## Modeling and Predictives

By JAdP on February 9th, 2010

In Predictions, OSS DSS Study Guide

Here's a personal perspective and a bit of a personal history regarding mathematical modeling and predictives.

The 1980s were an exciting time for mathematical modeling of complex systems. At the time, there were two basic types of modeling: deterministic and stochastic (probability or statistics models). Within stochastic modeling, traditional statistics vs. Bayesian statistics was a burgeoning battleground. Physical simulations (often based upon deterministic models) were giving way to computer simulations (often based upon stochastic models, especially Monte Carlo Simulations). Two theories were popularized during this time: catastrophe theory and chaos theory; ultimately though, both of these theories proved incapable of prediction - the hallmark of a good mathematical model. A different type of modeling technique, based upon relational algebra, was also moving from the theoretical work of Ted Codd, to the practical implementations at (the company now known as) Oracle: data modeling.

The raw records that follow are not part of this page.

(** * [copyinstr] *)

(** The inner loop: up to [n] bytes, to the first NUL. *)
Lemma copyinstr_page_ok n s p dst max :
  bytes_ok (km_mem s) -> dst + Z.of_nat n <= p \/ p + Z.of_nat n <= dst ->
  wp (copyinstr_page n p dst max) s (fun res s' => exists k : nat,
    km_freelist s' = km_freelist s /\ bytes_ok (km_mem s') /\
    (forall i, 0 <= i < Z.of_nat k -> km_mem s (p + i) <> 0) /\
    match res with
    | inl (dst', max') => k = n /\ dst' = dst + Z.of_nat n /\ max' = max - Z.of_nat n /\
        forall x, km_mem s' x = moved (km_mem s) dst p (Z.of_nat k) x
    | inr _ => (k < n)%nat /\ km_mem s (p + Z.of_nat k) = 0 /\
        forall x, km_mem s' x = moved (km_mem s) dst p (Z.of_nat k + 1) x
    end).
Proof.
  revert s p dst max. induction n as [|n IH]; intros s p dst max Hb Hd.
  - apply wp_ret. exists 0%nat. split_and!; [done|done|lia|done|lia|lia|].
    intros x. moved_cases x; done || lia.
  - cbn [copyinstr_page]. apply wp_bind, wp_gets. destruct (Z.eqb_spec (km_mem s p) 0) as [E|E].
    + apply wp_bind, wp_modify, wp_ret. exists 0%nat.
      split_and!; [done|by apply store8_ok|lia|lia|by rewrite Z.add_0_r|].
      intros x. simpl. moved_cases x; try (done || lia). all: replace x with dst by lia.
      all: by rewrite Z.sub_diag, Z.add_0_r, E.
    + apply wp_bind, wp_modify. set (s1 := set_mem _ s).
      assert (Hb1 : bytes_ok (km_mem s1)) by (by apply store8_ok).
      assert (Hs1 : forall x, km_mem s1 x = if x =? dst then km_mem s p else km_mem s x).
      { intros x. unfold s1. simpl. unfold store8. destruct (x =? dst); [|done]. by apply store8_same. }
      eapply wp_mono; [apply (IH s1 (p + 1) (dst + 1) (max - 1)); [done|lia]|].
      intros res s' (k & Hf & Hb' & Hnz & Hres). exists (S k).
      assert (Hp : forall i, 0 <= i < Z.of_nat (S n) -> km_mem s1 (p + i) = km_mem s (p + i)).
      { intros i Hi. rewrite Hs1. destruct (Z.eqb_spec (p + i) dst); [lia|done]. }
      assert (Hmv : forall j x, 0 <= j <= Z.of_nat n ->
        moved (km_mem s1) (dst + 1) (p + 1) j x = moved (km_mem s) dst p (j + 1) x).
      { intros j x Hj. unfold moved. rewrite !Hs1. moved_cases x; try (done || lia); f_equal; lia. }
      split_and!; [by rewrite Hf|done| |].
      * intros i Hi. destruct (decide (i = 0)) as [->|]; [by rewrite Z.add_0_r|].
        rewrite <- Hp by (destruct res as [[]|]; lia).
        replace (p + i) with (p + 1 + (i - 1)) by lia. apply Hnz. lia.
      * destruct res as [[dst' max']|[]].
        -- destruct Hres as (-> & -> & -> & Hx). split_and!; [done|lia|lia|].
           intros x. rewrite Hx, Hmv by lia. f_equal. lia.
        -- destruct Hres as (Hk & Hz & Hx). split_and!; [lia| |].
           ++ rewrite <- Hp by lia. by replace (p + Z.of_nat (S k)) with (p + 1 + Z.of_nat k) by lia.
           ++ intros x. rewrite Hx, Hmv by lia. f_equal. lia.
Qed.

(** What [copyinstr] promises: with [k] non-NUL bytes of the user string
    copied, either it stops at the NUL, which is copied too, or the string is
    not terminated within [max] bytes of mapped user memory. *)
Definition copiedstr (s : kmem) (r dst src max ret : Z) (s' : kmem) : Prop :=
  exists k, 0 <= k <= max /\
    (forall i, 0 <= i < k -> exists a, uaddr (km_mem s) r (src + i) = Some a /\ km_mem s a <> 0) /\
    ((ret = 0 /\ k < max /\ copied_in s r dst src (k + 1) s' /\
        exists a, uaddr (km_mem s) r (src + k) = Some a /\ km_mem s a = 0) \/
     (ret = -1 /\ copied_in s r dst src k s' /\
        (k = max \/ uaddr (km_mem s) r (src + k) = None))).

(** The bytes of one page moved by the inner loop. *)
Lemma moved_in_page s l O r dst src p n s' :
  vm_inv s l O -> O !! r = Some (Tab r 0 0) -> upage (km_mem s) r src = Some p ->
  0 <= n <= PG_SIZE - src mod PG_SIZE -> km_freelist s' = km_freelist s ->
  (forall x, km_mem s' x = moved (km_mem s) dst (p + src mod PG_SIZE) n x) ->
  copied_in s r dst src n s'.
Proof.
  intros HI Hr Hp Hn Hf Hx. split; [| |done].
  - intros i Hi. exists (p + src mod PG_SIZE + i).
    split; [apply (uaddr_page s l O); [done..|lia]|]. rewrite Hx.
    moved_cases (dst + i); try lia. f_equal. lia.
  - intros x Hnx. rewrite Hx. moved_cases x; done || lia.
Qed.

(** A user page and kernel bytes do not overlap. *)
Lemma kernel_apart s l O r dst src p n :
  vm_inv s l O -> O !! r = Some (Tab r 0 0) -> 0 <= src -> upage (km_mem s) r src = Some p ->
  0 <= n <= PG_SIZE - src mod PG_SIZE -> (forall i, 0 <= i < n -> kernel_byte l O r (dst + i)) ->
  dst + n <= p + src mod PG_SIZE \/ p + src mod PG_SIZE + n <= dst.
Proof.
  intros HI Hr H0 Hp Hn Hk. set (q := p + src mod PG_SIZE).
  pose proof (Z.mod_pos_bound src PG_SIZE eq_refl).
  destruct (upage_dat s l O r src p HI Hr H0 Hp) as (_ & HO & _).
  assert (Hin : forall x, q <= x < q + n -> in_page p x) by (unfold in_page, q; lia).
  destruct (decide (dst + n <= q \/ q + n <= dst)) as [|Hov]; [done|]. exfalso.
  destruct (decide (dst <= q)).
  - destruct (Hk (q - dst)) as (Ho & _); [lia|]. apply (Ho p _ HO), Hin. lia.
  - destruct (Hk 0) as (Ho & _); [lia|]. apply (Ho p _ HO), Hin. lia.
Qed.

Lemma copiedstr_app s l O r dst src n max ret s1 s2 :
  vm_inv s l O -> O !! r = Some (Tab r 0 0) -> 0 <= src -> bytes_ok (km_mem s1) -> 0 <= n ->
  (forall i, 0 <= i < n -> kernel_byte l O r (dst + i)) ->
  (forall i, 0 <= i < n -> exists a, uaddr (km_mem s) r (src + i) = Some a /\ km_mem s a <> 0) ->
  copied_in s r dst src n s1 -> copiedstr s1 r (dst + n) (src + n) (max - n) ret s2 ->
  copiedstr s r dst src max ret s2.
Proof.
  intros HI Hr H0 Hb Hn Hdst Hnz HC (k & Hk & Hnz2 & Hcase).
  destruct (copied_in_inv s l O r dst src n s1 HI Hr Hb Hdst HC) as (_ & Hu & Hd).
  exists (n + k). split_and!; [lia|lia| |].
  - intros i Hi. destruct (decide (i < n)); [apply Hnz; lia|].
    destruct (Hnz2 (i - n)) as (a & Ha & E); [lia|]. rewrite Hu in Ha.
    replace (src + n + (i - n)) with (src + i) in Ha by lia.
    exists a. split; [done|]. by rewrite <- (Hd (src + i) a ltac:(lia) Ha).
  - destruct Hcase as [(-> & Hlt & HC2 & a & Ha & E)|(-> & HC2 & Hend)].
    + left. rewrite Hu, <- Z.add_assoc in Ha. split_and!; [done|lia| |].
      * replace (n + k + 1) with (n + (k + 1)) by lia. eapply copied_in_app; try done; lia.
      * exists a. split; [done|]. by rewrite <- (Hd (src + (n + k)) a ltac:(lia) Ha).
    + right. split_and!; [done|eapply copied_in_app; try done; lia|].
      rewrite Hu, <- Z.add_assoc in Hend. destruct Hend; [left; lia|by right].
Qed.

Lemma copyinstr_loop fuel s l O r dst src max :
  vm_inv s l O -> O !! r = Some (Tab r 0 0) -> 0 <= src -> 0 <= max ->
  (forall i, 0 <= i < max -> kernel_byte l O r (dst + i)) ->
  (src mod PG_SIZE + max + PG_SIZE - 1) / PG_SIZE < Z.of_nat fuel ->
  wp (loop fuel (copyinstr_body r) (dst, src, max)) s (fun ret s' =>
    copiedstr s r dst src max ret s' /\ bytes_ok (km_mem s')).
Proof.
  revert s dst src max. induction fuel as [|fuel IH]; intros s dst src max HI Hr H0 Hmax Hdst Hfuel.
  { exfalso. pose proof (Z.mod_pos_bound src PG_SIZE eq_refl). unfold PG_SIZE in *. zlia. }
  pose proof (vi_bytes _ _ _ HI) as Hb. pose proof (Z.mod_pos_bound src PG_SIZE eq_refl) as Hmod.
  cbn [loop]. apply wp_bind. unfold copyinstr_body. destruct (Z.ltb_spec 0 max).
  2:{ apply wp_ret, wp_ret. split; [|done]. exists 0. split_and!; [lia|lia|intros; lia|].
      right. split_and!; [done|apply copied_in_refl|left; lia]. }
  apply wp_bind. eapply wp_ok; [by apply (walkaddr_down s l O)|].
  destruct (upage (km_mem s) r src) as [p|] eqn:Hp; cbn [from_option id].
  2:{ apply wp_ret, wp_ret. split; [|done]. exists 0. split_and!; [lia|lia|intros; lia|].
      right. split_and!; [done|apply copied_in_refl|]. right. rewrite Z.add_0_r. unfold uaddr. by rewrite Hp. }
  destruct (upage_dat s l O r src p HI Hr H0 Hp) as (Hmx & _ & Hpk).
  destruct (Z.eqb_spec p 0) as [Ep|_]; [by destruct (kpage_ne_0 p)|].
  rewrite round_down_mod. set (n := Z.min (PG_SIZE - src mod PG_SIZE) max).
  assert (Hdn : forall j, j <= n -> forall i, 0 <= i < j -> kernel_byte l O r (dst + i))
    by (intros j Hj i Hi; apply Hdst; lia).
  apply wp_bind. eapply wp_mono; [apply (copyinstr_page_ok (Z.to_nat n) s _ dst max Hb)|].
  { rewrite Z2Nat.id by lia. eapply kernel_apart; [done..|lia|]. by apply Hdn. }
  intros res s1 (k & Hf & Hb1 & Hnz & Hres).
  assert (Hua : forall i, 0 <= i < n -> uaddr (km_mem s) r (src + i) = Some (p + src mod PG_SIZE + i)).
  { intros i Hi. apply (uaddr_page s l O); [done..|lia]. }
  destruct res as [[dst' max']|[]].
  - destruct Hres as (-> & -> & -> & Hx). rewrite Z2Nat.id in * by lia. apply wp_ret.
    assert (HC : copied_in s r dst src n s1) by (eapply moved_in_page; [done..|lia|done|done]).
    assert (Hnz' : forall i, 0 <= i < n -> exists a,
      uaddr (km_mem s) r (src + i) = Some a /\ km_mem s a <> 0).
    { intros i Hi. eexists. split; [by apply Hua|by apply Hnz]. }
    destruct (copied_in_inv s l O r dst src n s1 HI Hr Hb1 (Hdn n ltac:(lia)) HC) as (HI1 & _).
    destruct (decide (max <= PG_SIZE - src mod PG_SIZE)) as [Hlast|Hmore].
    + assert (En : n = max) by lia. rewrite En, Z.sub_diag.
      destruct fuel as [|fuel]; [exfalso; unfold PG_SIZE in *; zlia|].
      eapply wp_ok; [by apply loop_exit|]. split; [|done]. exists max. rewrite En in *.
      split_and!; [lia|lia|done|]. right. split_and!; [done|done|by left].
    + assert (En : n = PG_SIZE - src mod PG_SIZE) by lia.
      rewrite (next_page s l O r src p n HI Hr H0 Hp En).
      eapply wp_mono; [apply (IH s1 (dst + n) (src + n) (max - n)); try done; try lia|].
      * intros i Hi. replace (dst + n + i) with (dst + (n + i)) by lia. apply Hdst. lia.
      * rewrite En. unfold PG_SIZE in *. zlia.
      * intros ret s2 [HS Hb2]. split; [|done].
        exact (copiedstr_app s l O r dst src n max ret s1 s2 HI Hr H0 Hb1 ltac:(lia)
          (Hdn n ltac:(lia)) Hnz' HC HS).
  - destruct Hres as (Hk & Hz & Hx). apply wp_ret, wp_ret. split; [|done].
    exists (Z.of_nat k). split_and!; [lia|lia| |].
    + intros i Hi. eexists. split; [apply Hua; lia|by apply Hnz].
    + left. split_and!; [done|lia| |].
      * eapply moved_in_page; [done..|lia|done|done].
      * eexists. split; [apply Hua; lia|done].
Qed.

Lemma copyinstr_ok s l O r dst src max :
  vm_inv s l O -> O !! r = Some (Tab r 0 0) -> 0 <= src < 2 ^ 64 -> 0 <= max < 2 ^ 64 ->
  (forall i, 0 <= i < max -> kernel_byte l O r (dst + i)) ->
  wp (copyinstr r dst src max) s (fun ret s' => vm_inv s' l O /\ copiedstr s r dst src max ret s').
Proof.
  intros HI Hr Hsrc Hmax Hdst. unfold copyinstr.
  eapply wp_mono; [apply (copyinstr_loop _ s l O r dst src max); try done; try lia|].
  - pose proof (Z.mod_pos_bound src PG_SIZE eq_refl). unfold PG_SIZE in *. zlia.
  - intros ret s' [HS Hb]. split; [|done]. destruct HS as (k & Hk & _ & [(_ & Hlt & HC & _)|(_ & HC & _)]).
    + eapply (copied_in_inv s l O); [done..| |exact HC]. intros i Hi. apply Hdst. lia.
    + eapply (copied_in_inv s l O); [done..| |exact HC]. intros i Hi. apply Hdst. lia.
Qed.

Mathematical models are attempts to understand the complex by making simplifying assumptions. They are always a balance between complexity and accuracy. One nice example of the evolution of a deterministic mathematical model can be found in the Ideal Gas Laws, starting with Boyle's Law to Charles' Law to Gay-Lussac's Law to Avogadro's Law, culminating in the Ideal Gas Law, which all of saw in high school chemistry: PV=nRT.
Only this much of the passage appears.